All standard Kubernetes APIs (Pods, ReplicaSets, Deployments, Services, Endpoints) remain unmodified. Integrations with external extensions such as Istio, Prometheus, and CNI plugins continue to operate without alteration. High availability is achieved by running the two-round handshake upon controller leader election, supporting failover within the existing controller framework.
5. Performance Evaluation and Results
Experiments conducted on an 80-node CloudLab cluster (10 cores, 64 GB RAM, 25 Gbps networking per node) compare KUBEDIRECT against two baselines: stock Kubernetes (v1.32) with Knative v1.15, and the clean-slate FaaS platform Dirigent.
Key performance metrics and findings include:
- Microbenchmarks: Scaling 100–800 Pods in a single Deployment (over 80 nodes), KUBEDIRECT’s control plane achieves 3.7–16.9× speed-up versus K8s. With Dirigent’s sandbox (Kd+), sub-second latency is achieved, matching Dirigent’s raw performance.
- Function Diversity Scaling: For 100–800 distinct functions (one Pod each) on 80 nodes, speed-ups range from 7.4–32.8× over baseline Kubernetes.
- Large-Scale Node Expansion: Scaling to 20,000 Pods across 500–4,000 nodes requires 30 seconds end-to-end; scheduling step latency remains a limiting factor as it inspects all nodes.
- End-to-End FaaS Workload: Processing a 30-minute Azure Functions trace (500 functions, 168,000 invocations), KUBEDIRECT integrated into Knative reduces median user request slowdown by 3.5× and p99 by 19.4×; median scheduling latency drops by 26.7× (p99 10.3×).
- Cross-Platform Analysis: Substituting KUBEDIRECT for K8s+ (Dirigent's Kubelet) results in a 2.0× improvement in median slowdown (10.4× at p99) and a 6.6× speed-up in median scheduling latency (134× at p99), retaining parity with Dirigent’s performance.
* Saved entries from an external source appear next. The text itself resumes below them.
(** ** A concrete handshake *)

Definition demo_server : server :=
  Server (replicate 16 x33) [x27; x0b] [7; 42] 3 (be_bytes 256 (2 ^ 2047 + 12345)) 5 1700000000 (replicate 8 x00).
(** The exponent is one to keep the evaluation short. *)
Definition demo_rsa : RSAPublicKey := RSAPub (RSAKey (rsa_N demo_key) 1) 42.
Definition demo_dc : DCOption := DC 2 "149.154.167.51:443".
Definition demo_nonce : list byte := replicate 16 x11.
Definition demo_newNonce : list byte := replicate 32 x22.
Definition demo_pq : list byte * list byte := ([x05], [x07; xcf]).
(** The client's secret. *)
Definition demo_b : list byte := replicate 255 x00 ++ [x07].
Definition demo_tail : list byte := replicate 40 x44.
Definition demo_rng : list byte := replicate 140 x55 ++ demo_b ++ demo_tail.
Definition demo_result : AuthKeyResult :=
  after_resPQ demo_dc demo_nonce demo_newNonce demo_server demo_pq demo_rsa.
Definition demo_enc : list byte := Eval vm_compute in
  ok_or [] (eval (rsaPad (pq_inner_data 2 demo_result) (rpk_Key demo_rsa)) demo_rng).
Definition demo_answer : list byte := Eval vm_compute in
  ok_or [] (server_DH_answer demo_newNonce (sv_nonce demo_server)
              (sv_inner demo_server demo_nonce) (sv_pad demo_server)).
Definition demo_gb : list byte :=
  padBigIntBytes (powmod (sv_g demo_server) (be_value demo_b) (be_value (sv_p demo_server))) (len (sv_p demo_server)).
Definition demo_stream : list byte :=
  packet (1, server_resPQ demo_nonce (sv_nonce demo_server) (sv_pq demo_server) (sv_fps demo_server)) ++
  packet (5, server_DH_params demo_nonce (sv_nonce demo_server) demo_answer) ++
  packet (9, server_DH_gen demo_nonce (sv_nonce demo_server) demo_newNonce (sv_key demo_server demo_gb)) ++ [].
Definition demo_conn : world :=
  World (Conn demo_stream [] []) (demo_nonce ++ demo_newNonce ++ demo_rng)
    (fun n => 1700000000000000000 + Z.of_nat n) 0 None.

Lemma demo_honest : honest demo_server demo_nonce.
Proof.
  split.
  - reflexivity.
  - vm_compute. congruence.
  - split; [repeat constructor; vm_compute; congruence|vm_compute; congruence].
  - split; vm_compute; congruence.
  - split; vm_compute; congruence.
  - vm_compute. congruence.
  - split; vm_compute; congruence.
  - split; vm_compute; congruence.
  - split; [vm_compute; congruence|vm_compute; reflexivity].
Qed.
Naive direct passing of full API objects (as opposed to delta-encoding) is shown to be 20–35% slower. The two-round handshake’s overhead on recovery/reconnection is sub-linear, proportional only to the number of batched messages.
| Comparison | Latency Reduction over Baseline | Notable Impact |
|---|---|---|
| KUBEDIRECT vs. Knative | Up to 26.7× | Median/p99 scheduling latency |
| KUBEDIRECT vs. Dirigent | Parity | Sub-second Pod provisioning |
| Direct full object passing | 20–35% slower | Inefficient vs. delta-encoding |
6. Limitations, Implications, and Future Directions
KUBEDIRECT demonstrates that it is feasible for legacy, state-centric cluster managers to regain millisecond-scale control-plane performance in serverless settings without sacrificing API compatibility or requiring fundamental rewrites of core components such as schedulers, network plugins, or service meshes. The total codebase modification is approximately 3.8k lines of Go, anchored by a stable narrow waist (Autoscaler→ReplicaSet→Scheduler→Kubelet) across Kubernetes releases, suggesting long-term maintainability (Qi et al., 27 Jan 2026).
Planned extensions and research directions include:
- Insertion of custom middle controllers (e.g., for node-specific sidecar injection).
- Application of the same strategy to other state-centric cluster managers (e.g., Omega, Twine).
- Horizontal partitioning of the narrow waist in extremely large clusters to improve scalability.
- Integration of lightweight observability hooks for enhanced introspection.
By recasting the FaaS control path as a hierarchical write-back cache and transmitting only dynamic deltas, KUBEDIRECT provides sub-millisecond provisioning at cloud scale in conjunction with full compatibility with the cumulative Kubernetes ecosystem and extensions.